#### WHAT YOU ARE ASKED TO DO
Set down all the data again. Change nothing.

#### RECORDS FOR THIS EXERCISE
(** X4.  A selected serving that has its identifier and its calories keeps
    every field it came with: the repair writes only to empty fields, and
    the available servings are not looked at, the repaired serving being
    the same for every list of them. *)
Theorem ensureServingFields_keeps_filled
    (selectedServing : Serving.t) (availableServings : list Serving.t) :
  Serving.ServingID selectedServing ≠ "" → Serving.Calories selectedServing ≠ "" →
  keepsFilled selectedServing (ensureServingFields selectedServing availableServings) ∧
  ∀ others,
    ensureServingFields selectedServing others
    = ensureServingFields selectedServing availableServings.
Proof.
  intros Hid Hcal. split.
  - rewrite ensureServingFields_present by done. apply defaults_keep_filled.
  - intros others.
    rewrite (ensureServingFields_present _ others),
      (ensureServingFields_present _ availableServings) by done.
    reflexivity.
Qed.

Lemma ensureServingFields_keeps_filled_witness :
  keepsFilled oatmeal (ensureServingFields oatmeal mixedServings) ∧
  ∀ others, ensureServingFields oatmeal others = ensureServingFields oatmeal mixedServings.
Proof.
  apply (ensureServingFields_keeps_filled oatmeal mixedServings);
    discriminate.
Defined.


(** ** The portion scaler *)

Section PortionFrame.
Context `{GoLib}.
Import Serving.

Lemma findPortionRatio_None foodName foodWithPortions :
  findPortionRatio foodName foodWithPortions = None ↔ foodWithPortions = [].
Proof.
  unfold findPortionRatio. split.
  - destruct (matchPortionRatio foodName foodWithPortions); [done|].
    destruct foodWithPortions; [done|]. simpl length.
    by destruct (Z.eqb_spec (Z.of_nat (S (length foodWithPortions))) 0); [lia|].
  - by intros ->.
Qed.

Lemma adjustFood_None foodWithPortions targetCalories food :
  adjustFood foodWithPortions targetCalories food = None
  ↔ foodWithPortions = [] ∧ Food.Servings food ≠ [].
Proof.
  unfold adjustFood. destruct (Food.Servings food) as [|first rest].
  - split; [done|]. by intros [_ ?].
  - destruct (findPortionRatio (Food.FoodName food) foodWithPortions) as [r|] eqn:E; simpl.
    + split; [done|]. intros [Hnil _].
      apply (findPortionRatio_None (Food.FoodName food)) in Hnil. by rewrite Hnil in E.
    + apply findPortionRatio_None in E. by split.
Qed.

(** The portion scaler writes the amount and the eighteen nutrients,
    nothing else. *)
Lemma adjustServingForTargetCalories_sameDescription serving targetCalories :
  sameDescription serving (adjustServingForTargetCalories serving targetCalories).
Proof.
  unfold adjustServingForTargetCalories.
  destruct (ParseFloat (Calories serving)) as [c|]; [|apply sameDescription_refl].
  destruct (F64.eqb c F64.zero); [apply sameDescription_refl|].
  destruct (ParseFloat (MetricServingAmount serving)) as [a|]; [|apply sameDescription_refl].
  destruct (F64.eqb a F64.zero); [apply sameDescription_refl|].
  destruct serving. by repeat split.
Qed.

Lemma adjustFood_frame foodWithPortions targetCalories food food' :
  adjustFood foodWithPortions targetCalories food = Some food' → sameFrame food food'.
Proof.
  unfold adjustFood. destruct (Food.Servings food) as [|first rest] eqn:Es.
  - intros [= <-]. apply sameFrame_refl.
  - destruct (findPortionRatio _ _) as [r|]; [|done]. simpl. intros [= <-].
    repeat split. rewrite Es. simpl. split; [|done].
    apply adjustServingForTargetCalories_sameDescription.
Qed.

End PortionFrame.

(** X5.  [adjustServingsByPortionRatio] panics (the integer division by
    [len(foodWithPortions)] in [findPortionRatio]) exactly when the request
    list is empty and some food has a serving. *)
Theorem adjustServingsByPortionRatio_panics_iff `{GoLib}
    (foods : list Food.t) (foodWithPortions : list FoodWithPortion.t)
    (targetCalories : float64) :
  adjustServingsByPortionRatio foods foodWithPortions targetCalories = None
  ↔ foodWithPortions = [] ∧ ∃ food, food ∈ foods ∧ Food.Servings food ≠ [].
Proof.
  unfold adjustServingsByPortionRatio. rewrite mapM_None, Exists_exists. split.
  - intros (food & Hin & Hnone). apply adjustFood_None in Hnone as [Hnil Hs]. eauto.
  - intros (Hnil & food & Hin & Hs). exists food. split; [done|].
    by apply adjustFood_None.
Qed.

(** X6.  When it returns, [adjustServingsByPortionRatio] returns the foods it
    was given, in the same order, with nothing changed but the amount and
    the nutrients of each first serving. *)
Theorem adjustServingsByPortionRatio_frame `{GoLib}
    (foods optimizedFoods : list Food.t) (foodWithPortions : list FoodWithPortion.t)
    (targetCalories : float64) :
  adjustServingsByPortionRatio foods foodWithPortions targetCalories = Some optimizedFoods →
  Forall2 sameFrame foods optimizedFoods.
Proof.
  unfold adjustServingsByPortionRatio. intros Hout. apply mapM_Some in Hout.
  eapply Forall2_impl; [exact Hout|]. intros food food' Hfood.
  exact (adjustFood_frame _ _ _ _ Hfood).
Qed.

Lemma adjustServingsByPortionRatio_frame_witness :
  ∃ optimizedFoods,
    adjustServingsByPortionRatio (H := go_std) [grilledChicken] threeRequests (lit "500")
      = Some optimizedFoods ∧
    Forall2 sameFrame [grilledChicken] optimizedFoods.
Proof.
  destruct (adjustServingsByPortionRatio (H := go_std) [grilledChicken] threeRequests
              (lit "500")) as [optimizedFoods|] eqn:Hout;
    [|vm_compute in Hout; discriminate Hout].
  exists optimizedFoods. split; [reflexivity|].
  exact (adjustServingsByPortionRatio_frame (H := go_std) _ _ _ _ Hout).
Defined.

#### RESULT OF THIS TASK
(** X4.  A selected serving that has its identifier and its calories keeps
    every field it came with: the repair writes only to empty fields, and
    the available servings are not looked at, the repaired serving being
    the same for every list of them. *)
Theorem ensureServingFields_keeps_filled
    (selectedServing : Serving.t) (availableServings : list Serving.t) :
  Serving.ServingID selectedServing ≠ "" → Serving.Calories selectedServing ≠ "" →
  keepsFilled selectedServing (ensureServingFields selectedServing availableServings) ∧
  ∀ others,
    ensureServingFields selectedServing others
    = ensureServingFields selectedServing availableServings.
Proof.
  intros Hid Hcal. split.
  - rewrite ensureServingFields_present by done. apply defaults_keep_filled.
  - intros others.
    rewrite (ensureServingFields_present _ others),
      (ensureServingFields_present _ availableServings) by done.
    reflexivity.
Qed.

Lemma ensureServingFields_keeps_filled_witness :
  keepsFilled oatmeal (ensureServingFields oatmeal mixedServings) ∧
  ∀ others, ensureServingFields oatmeal others = ensureServingFields oatmeal mixedServings.
Proof.
  apply (ensureServingFields_keeps_filled oatmeal mixedServings);
    discriminate.
Defined.


(** ** The portion scaler *)

Section PortionFrame.
Context `{GoLib}.
Import Serving.

Lemma findPortionRatio_None foodName foodWithPortions :
  findPortionRatio foodName foodWithPortions = None ↔ foodWithPortions = [].
Proof.
  unfold findPortionRatio. split.
  - destruct (matchPortionRatio foodName foodWithPortions); [done|].
    destruct foodWithPortions; [done|]. simpl length.
    by destruct (Z.eqb_spec (Z.of_nat (S (length foodWithPortions))) 0); [lia|].
  - by intros ->.
Qed.

Lemma adjustFood_None foodWithPortions targetCalories food :
  adjustFood foodWithPortions targetCalories food = None
  ↔ foodWithPortions = [] ∧ Food.Servings food ≠ [].
Proof.
  unfold adjustFood. destruct (Food.Servings food) as [|first rest].
  - split; [done|]. by intros [_ ?].
  - destruct (findPortionRatio (Food.FoodName food) foodWithPortions) as [r|] eqn:E; simpl.
    + split; [done|]. intros [Hnil _].
      apply (findPortionRatio_None (Food.FoodName food)) in Hnil. by rewrite Hnil in E.
    + apply findPortionRatio_None in E. by split.
Qed.

(** The portion scaler writes the amount and the eighteen nutrients,
    nothing else. *)
Lemma adjustServingForTargetCalories_sameDescription serving targetCalories :
  sameDescription serving (adjustServingForTargetCalories serving targetCalories).
Proof.
  unfold adjustServingForTargetCalories.
  destruct (ParseFloat (Calories serving)) as [c|]; [|apply sameDescription_refl].
  destruct (F64.eqb c F64.zero); [apply sameDescription_refl|].
  destruct (ParseFloat (MetricServingAmount serving)) as [a|]; [|apply sameDescription_refl].
  destruct (F64.eqb a F64.zero); [apply sameDescription_refl|].
  destruct serving. by repeat split.
Qed.

Lemma adjustFood_frame foodWithPortions targetCalories food food' :
  adjustFood foodWithPortions targetCalories food = Some food' → sameFrame food food'.
Proof.
  unfold adjustFood. destruct (Food.Servings food) as [|first rest] eqn:Es.
  - intros [= <-]. apply sameFrame_refl.
  - destruct (findPortionRatio _ _) as [r|]; [|done]. simpl. intros [= <-].
    repeat split. rewrite Es. simpl. split; [|done].
    apply adjustServingForTargetCalories_sameDescription.
Qed.

End PortionFrame.

(** X5.  [adjustServingsByPortionRatio] panics (the integer division by
    [len(foodWithPortions)] in [findPortionRatio]) exactly when the request
    list is empty and some food has a serving. *)
Theorem adjustServingsByPortionRatio_panics_iff `{GoLib}
    (foods : list Food.t) (foodWithPortions : list FoodWithPortion.t)
    (targetCalories : float64) :
  adjustServingsByPortionRatio foods foodWithPortions targetCalories = None
  ↔ foodWithPortions = [] ∧ ∃ food, food ∈ foods ∧ Food.Servings food ≠ [].
Proof.
  unfold adjustServingsByPortionRatio. rewrite mapM_None, Exists_exists. split.
  - intros (food & Hin & Hnone). apply adjustFood_None in Hnone as [Hnil Hs]. eauto.
  - intros (Hnil & food & Hin & Hs). exists food. split; [done|].
    by apply adjustFood_None.
Qed.

(** X6.  When it returns, [adjustServingsByPortionRatio] returns the foods it
    was given, in the same order, with nothing changed but the amount and
    the nutrients of each first serving. *)
Theorem adjustServingsByPortionRatio_frame `{GoLib}
    (foods optimizedFoods : list Food.t) (foodWithPortions : list FoodWithPortion.t)
    (targetCalories : float64) :
  adjustServingsByPortionRatio foods foodWithPortions targetCalories = Some optimizedFoods →
  Forall2 sameFrame foods optimizedFoods.
Proof.
  unfold adjustServingsByPortionRatio. intros Hout. apply mapM_Some in Hout.
  eapply Forall2_impl; [exact Hout|]. intros food food' Hfood.
  exact (adjustFood_frame _ _ _ _ Hfood).
Qed.

Lemma adjustServingsByPortionRatio_frame_witness :
  ∃ optimizedFoods,
    adjustServingsByPortionRatio (H := go_std) [grilledChicken] threeRequests (lit "500")
      = Some optimizedFoods ∧
    Forall2 sameFrame [grilledChicken] optimizedFoods.
Proof.
  destruct (adjustServingsByPortionRatio (H := go_std) [grilledChicken] threeRequests
              (lit "500")) as [optimizedFoods|] eqn:Hout;
    [|vm_compute in Hout; discriminate Hout].
  exists optimizedFoods. split; [reflexivity|].
  exact (adjustServingsByPortionRatio_frame (H := go_std) _ _ _ _ Hout).
Defined.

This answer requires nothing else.